Study for the IFSE Canadian Investment Funds Course exam. Prepare with multiple choice questions, each with hints and explanations. Boost your confidence and pass the test with ease!

Multiple Choice

What is the tax implication for Mario when Jasmine withdraws $3,500 from her spousal RRSP?

Explanation:
When Jasmine withdraws $3,500 from her spousal Registered Retirement Savings Plan (RRSP), the tax implications tie directly to the rules governing spousal RRSPs in Canada. In this case, when a withdrawal occurs from a spousal RRSP, the amount withdrawn is attributable to the contributor—in this case, Mario. Since Mario made contributions to the spousal RRSP, the Canada Revenue Agency (CRA) requires that any withdrawal made from the spousal RRSP is treated as income for the contributor in the year of the withdrawal. Therefore, Mario must declare the $3,500 as taxable income on his tax return. This rule exists to prevent any tax avoidance strategies that might be exploited through the spousal RRSP mechanism, ensuring that the tax consequences of contributions are not evaded when funds are taken out. This understanding highlights the pertinent tax implications for Mario, clarifying why the answer regarding his obligation to declare the full amount as taxable income is indeed correct.

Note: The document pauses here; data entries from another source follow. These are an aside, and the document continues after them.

(* ===== verification/Outputs.v ===== *)
(** * What the program puts out: counters and the statements of the cache

    The resolver with the exporter of Metrics.v and the cache of Cache.v, which
    take what its trace holds for them: the counters that are scraped and the
    statements the database executes, related to the requests that came in.
    What a statement does to the tables is the business of the database. *)
From S2P Require Import Prelude.
From S2P Require Import CLib.
From S2P Require Import Exceptions.
From S2P Require Import EventLoop.
From S2P Require Import Transport.
From S2P Require Import Protocol.
From S2P Require Import Driver.
From S2P Require Import Resolver.
From S2P Require Import ResolverExec.
From S2P Require Import ResolverSpec.
From S2P Require Import ResolverMetrics.
From S2P Require Import Config.
From S2P Require Import Metrics.
From S2P Require Import Cache.
From S2P Require Import CacheSpec.

(** ** Definitions *)

(** The calls of the exporter and of [sync] in a trace. *)
Definition metric_calls (l : list effect) : list metric_call :=
  omap (fun e => match e with Metric m => Some m | _ => None end) l.
Definition cache_entries (l : list effect) : list cache_entry :=
  omap (fun e => match e with CacheSync c => Some c | _ => None end) l.

(** ** Lemmas: counters *)

Lemma metric_calls_app l1 l2 : metric_calls (l1 ++ l2) = metric_calls l1 ++ metric_calls l2.
Proof. apply omap_app. Qed.

(** A series that was made exists. *)
Lemma series_is_made name t u l : name ∈ families → init_metrics t u ∈ l → is_Some (series name t u l).
Proof.
  intros Hn Hi. apply list_elem_of_split in Hi as (l1 & l2 & ->). unfold series. rewrite omap_app. cbn.
  rewrite bool_decide_true by done. destruct (omap _ l1); by eexists.
Qed.

(** The number of effects that [p] picks is what a family of ones adds up
    to, when the calls it picks are of the type [t]. *)
Lemma series_counts name t u (p : effect → bool) l :
  (∀ e, e ∈ l → match e with
                | Metric m => (if p e then added name t u m = Some 1%Z else default 0%Z (added name t u m) = 0%Z)
                | _ => p e = false
                end) →
  default 0%Z (series name t u (metric_calls l)) = Z.of_nat (count p l).
Proof.
  induction l as [|e l IH] using rev_ind; intros Hp; [done|].
  assert (IH' : default 0%Z (series name t u (metric_calls l)) = Z.of_nat (count p l)) by (apply IH; set_solver).
  specialize (Hp e ltac:(set_solver)). rewrite metric_calls_app, count_app.
  assert (He : count p [e] = if p e then 1 else 0) by (unfold count; cbn; by destruct (p e)).
  rewrite He. destruct e as [m|d|c]; cbn [metric_calls omap list_omap]; [|rewrite Hp, app_nil_r; lia..].
  rewrite series_snoc. destruct (p (Metric m)).
  - rewrite Hp. cbn. lia.
  - destruct (added name t u m); cbn in *; lia.
Qed.

Section Outputs.
Context {D H Row C : Type}.
Context `{!CDriver D, !CDriverLaws D, !HttpClient H, !HttpClientLaws H, !DriverFactory D Row C}.
Abbreviation St := (@Resolver D H C).

(** The three families of a driver in use count its calls in the trace. *)
Lemma series_of_driver (m : gmap Z D) u d l :
  m !! u = Some d → Forall (named m) l →
  let value name := default 0%Z (series name (getName d) u (metric_calls l)) in
  value COUNT = Z.of_nat (count (counts u) l) ∧ value FAILED = Z.of_nat (count (fails u) l) ∧
  value FINISHED = Z.of_nat (count (finishes u) l).
Proof.
  intros Hd Hn value.
  assert (Hi : ∀ t (i : Z), (∃ d', m !! i = Some d' ∧ t = getName d') → i = u → t = getName d)
    by (intros t i (d' & Hd' & ->) ->; congruence).
  split_and!; apply series_counts; intros e He; pose proof (proj1 (Forall_forall _ _) Hn e He) as Hne;
    destruct e as [[t i|t i|t i|t i x]|dg|c]; try done; cbn [named counts fails finishes added] in *;
    try (destruct (Z.eqb_spec i u) as [E|E]); try (specialize (Hi t i Hne E));
    repeat case_bool_decide; try done; exfalso; intuition congruence.
Qed.

(** ** Lemmas: the cache *)

Lemma cache_entries_app l1 l2 : cache_entries (l1 ++ l2) = cache_entries l1 ++ cache_entries l2.
Proof. apply omap_app. Qed.

(** Every entry of the trace is the result of a request of a tagged driver,
    and the reply with that result follows. *)
Definition entries_replied (l : list effect) : Prop :=
  ∀ l1 e l2, l = l1 ++ CacheSync e :: l2 →
    ∃ (d : D) r l3, getDriverType d = DriverTypeTagged ∧ l2 = (Send <$> send_reply r) ++ l3 ∧
      e = new_cache_entry (getUniqueId d) (req_data r) (req_result r).

Lemma replied_none l : Forall (fun e => match e with CacheSync _ => False | _ => True end) l → entries_replied l.
Proof. intros Hl l1 e l2 ->. apply Forall_app in Hl as [_ Hl]. by apply Forall_inv in Hl. Qed.

Lemma replied_app l l' : entries_replied l → entries_replied l' → entries_replied (l ++ l').
Proof.
  intros Hl Hl' l1 e l2 E. apply app_eq_app in E as (k & [[-> E]|[-> E]]).
  - destruct k as [|x k]; cbn in E.
    + destruct (Hl' [] e l2) as (d & r & l3 & ? & ? & ?); [done|]. by exists d, r, l3.
    + injection E as <- ->. destruct (Hl l1 e k eq_refl) as (d & r & l3 & Ht & -> & He).
      exists d, r, (l3 ++ l'). by rewrite app_assoc.
  - by apply (Hl' k e l2).
Qed.

Lemma replied_sends l : entries_replied (Send <$> l).
Proof. apply replied_none, Forall_fmap, Forall_forall. by intros x _. Qed.

Lemma replied_metric m l : entries_replied l → entries_replied (Metric m :: l).
Proof. apply (replied_app [_]), replied_none. by repeat constructor. Qed.

Lemma replied_done now (d : D) r : entries_replied (done_effects now d r).
Proof.
  apply replied_metric. destruct (Z.eqb_spec (getDriverType d) DriverTypeTagged) as [Ht|]; [|apply replied_sends].
  intros [|x l1] e l2 E; cbn in E.
  - injection E as <- <-. exists d, r, []. by rewrite app_nil_r.
  - injection E as _ E. by apply (replied_sends (send_reply r) l1 e l2) in E.
Qed.

Lemma stepped_replied (s : St) (e : @event H Row) l P : stepped s e l P → entries_replied l.
Proof.
  intros Hs. destruct Hs as [|start now d j l Hj Ha Han Hsends|start now d j r l P Hj Ha Hr Hc Hs
                 | |now resp r s1 l Er Hm1 Hf|db l Hl|]; try (apply replied_none; by constructor).
  - apply replied_none. eapply Forall_impl; [exact Hsends|]. by intros ? [x ->].
  - apply replied_app; [apply replied_sends|].
    inversion Hs; subst; repeat first [apply replied_done|apply replied_sends|apply replied_metric].
    apply replied_none; by constructor.
  - inversion Hf; subst; repeat first [apply replied_done|apply replied_sends|apply replied_metric].
  - apply replied_none. eapply Forall_impl; [exact Hl|]. by intros ? (t & i & ->).
Qed.

Lemma run_replied (s0 s : St) (es : list (@event H Row)) :
  entries_replied (trace s0) → run s0 es s → entries_replied (trace s).
Proof.
  intros H0. induction 1 as [|es e s s' Hr IH Hst]; [done|].
  destruct (step_stepped s s' e Hst) as (l & P & -> & _ & _ & Hs). apply replied_app; [done|by eapply stepped_replied].
Qed.

(** ** Properties *)

(** C7. The counters that are scraped balance: when the exporter has started
    and serves, the drivers are configured and the resolver then runs without
    a reload, the exporter takes every call the resolver makes, and for each
    driver in use its three series exist, and the requests counted are the
    failed ones, the finished ones and those that wait.  This holds when the
    HTTP client refuses no request (a refused one is counted as failed and
    waits, see [refused_request_misdelivers]), when no number is received
    twice, when no static label is called type or id, and when the sums are
    exact in a double. *)
Theorem exported_balance {R} `{PrometheusLaws R} fl c (r r2 : R) e db (s0 s1 s : St) (es : list (@event H Row)) :
  ¬ may_refuse (H:=H) → waiting_requests (waiting s0) = ∅ → inits (trace s0) →
  configure db s0 = (s1, Ret true) → run s1 es s →
  Forall (fun e => is_reconfigured e = false) es → (∀ i, requests i es ≤ 1) →
  labels_free fl → (weights (metric_calls (trace s)) ≤ exact_limit)%Z →
  exporter_start fl c (new_exporter, r) = ((e, r2), Ret tt) → exposer e = true →
  ∃ r3, exporter_calls (metric_calls (trace s)) (e, r2) = ((e, r3), Ret tt) ∧
    ∀ u d, mDriversMap s1 !! u = Some d →
      ∃ n f k, counter_value COUNT (driver_labels (getName d) u) r3 = Some n ∧
        counter_value FAILED (driver_labels (getName d) u) r3 = Some f ∧
        counter_value FINISHED (driver_labels (getName d) u) r3 = Some k ∧
        n = (f + k + Z.of_nat (pending_for u (waiting_requests (waiting s))))%Z.
Proof.
  intros Hno Hempty Ht0 Hc Hr He Hle Hfree Hw Hstart Hserves.
  destruct (configure_cases _ _ _ _ Hc) as (Hwait & _ & Hcfg & _).
  destruct (Hcfg eq_refl) as (rows & l & _ & _ & Hok & Htr & Hdrv).
  assert (Hin : inits (trace s1)).
  { rewrite Htr. apply Forall_app. split; [done|]. apply Forall_fmap, Forall_forall. intros d _. by eexists _, _. }
  destruct (run_named s1 s es Hok Hr He) as (l' & Ht & Hn & Hm).
  assert (Hna : Forall (named (mDriversMap s1)) (trace s)).
  { rewrite Ht. apply Forall_app. split; [|done]. eapply Forall_impl; [exact Hin|]. by intros ? (t & i & ->). }
  destruct (started_up fl c r r2 e Hstart Hserves) as [Hup Hex].
  destruct (calls_exported fl (metric_calls (trace s)) e [] r2 Hup Hfree Hex Hw) as (r3 & Hr3 & [_ Hs]).
  exists r3. split; [exact Hr3|]. intros u d Hd.
  destruct (series_of_driver (mDriversMap s1) u d (trace s) Hd Hna) as (E1 & E2 & E3).
  assert (Hmade : init_metrics (getName d) u ∈ metric_calls (trace s)).
  { assert (Hd' : d ∈ omap id l ∧ getUniqueId d = u).
    { rewrite Hdrv in Hd. apply List.find_some in Hd as [Hd Hu]. split; [by apply list_elem_of_In|by apply Z.eqb_eq]. }
    destruct Hd' as [Hd' <-]. rewrite Ht, Htr, !metric_calls_app. apply elem_of_app. left. apply elem_of_app. right.
    apply list_elem_of_omap. exists (init_metric d). split; [by apply list_elem_of_fmap_2|done]. }
  destruct (series_is_made COUNT _ _ _ ltac:(unfold families; set_solver) Hmade) as [n Hn1].
  destruct (series_is_made FAILED _ _ _ ltac:(unfold families; set_solver) Hmade) as [f Hf1].
  destruct (series_is_made FINISHED _ _ _ ltac:(unfold families; set_solver) Hmade) as [k Hk1].
  exists n, f, k. cbn [app] in Hs. rewrite !Hs. split_and!; [done..|]. rewrite Hn1 in E1. rewrite Hf1 in E2. rewrite Hk1 in E3. cbn in *.
  assert (Hw0 : waiting_requests (waiting s1) = ∅) by (by rewrite Hwait).
  pose proof (metrics_balance s1 s es u Hno Hok Hw0 Hin Hr He Hle). lia.
Qed.

(** C13. What the database is asked to write: however the thread of the cache,
    the calls of [sync] and a stop interleave while the resolver gives its
    entries, in order, and as long as nothing undefined is done, the entries
    given are those whose statement was executed, the one the thread holds and
    those queued; all the calls made of the database, from its state at the
    start to its state now, have exactly one statement for each of the first,
    in that order, with the outcome noted; and each of them is the result of a
    request that a tagged driver settled, of which the client got the
    reply. *)
Theorem cached_results `{CacheDb B} (b : B) (k : @cache B) steps (s0 s : St) (es : list (@event H Row)) :
  trace s0 = [] → run s0 es s →
  cache_run steps (new_cache b) = Some k → pc k ≠ Undefined → pushes steps `prefix_of` cache_entries (trace s) →
  pushes steps = (attempted k).*1 ++ held k ++ q k ∧
  (∃ calls, db_calls b calls (Cache.db k) ∧ statements calls = attempted k) ∧
  Forall (fun e => ∃ (d : D) r l1 l2, getDriverType d = DriverTypeTagged ∧
    e = new_cache_entry (getUniqueId d) (req_data r) (req_result r) ∧
    trace s = l1 ++ CacheSync e :: (Send <$> send_reply r) ++ l2) (attempted k).*1.
Proof.
  intros Htr0 Hr Hk Hp [more Hpre].
  destruct (cache_in_order b k ltac:(by exists steps) Hp) as (Hs & Hcalls).
  rewrite (run_synced steps _ _ Hk) in Hs. cbn [synced new_cache app] in Hs. split; [done|].
  split; [done|]. apply Forall_forall. intros e He.
  assert (Hin : e ∈ cache_entries (trace s)) by (rewrite Hpre, Hs; set_solver).
  apply list_elem_of_omap in Hin as (x & Hx & Ex). destruct x as [|?|e']; try done. injection Ex as <-.
  apply list_elem_of_split in Hx as (l1 & l2 & Ht).
  assert (Hrep : entries_replied (trace s)) by (apply (run_replied s0 s es); [rewrite Htr0; by apply replied_none|done]).
  destruct (Hrep l1 e' l2 Ht) as (d & rq & l3 & Htag & -> & He'). by exists d, rq, l1, l3.
Qed.
End Outputs.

When Jasmine withdraws $3,500 from her spousal Registered Retirement Savings Plan (RRSP), the tax implications tie directly to the rules governing spousal RRSPs in Canada. In this case, when a withdrawal occurs from a spousal RRSP, the amount withdrawn is attributable to the contributor—in this case, Mario.

Since Mario made contributions to the spousal RRSP, the Canada Revenue Agency (CRA) requires that any withdrawal made from the spousal RRSP is treated as income for the contributor in the year of the withdrawal. Therefore, Mario must declare the $3,500 as taxable income on his tax return. This rule exists to prevent any tax avoidance strategies that might be exploited through the spousal RRSP mechanism, ensuring that the tax consequences of contributions are not evaded when funds are taken out.

This understanding highlights the pertinent tax implications for Mario, clarifying why the answer regarding his obligation to declare the full amount as taxable income is indeed correct.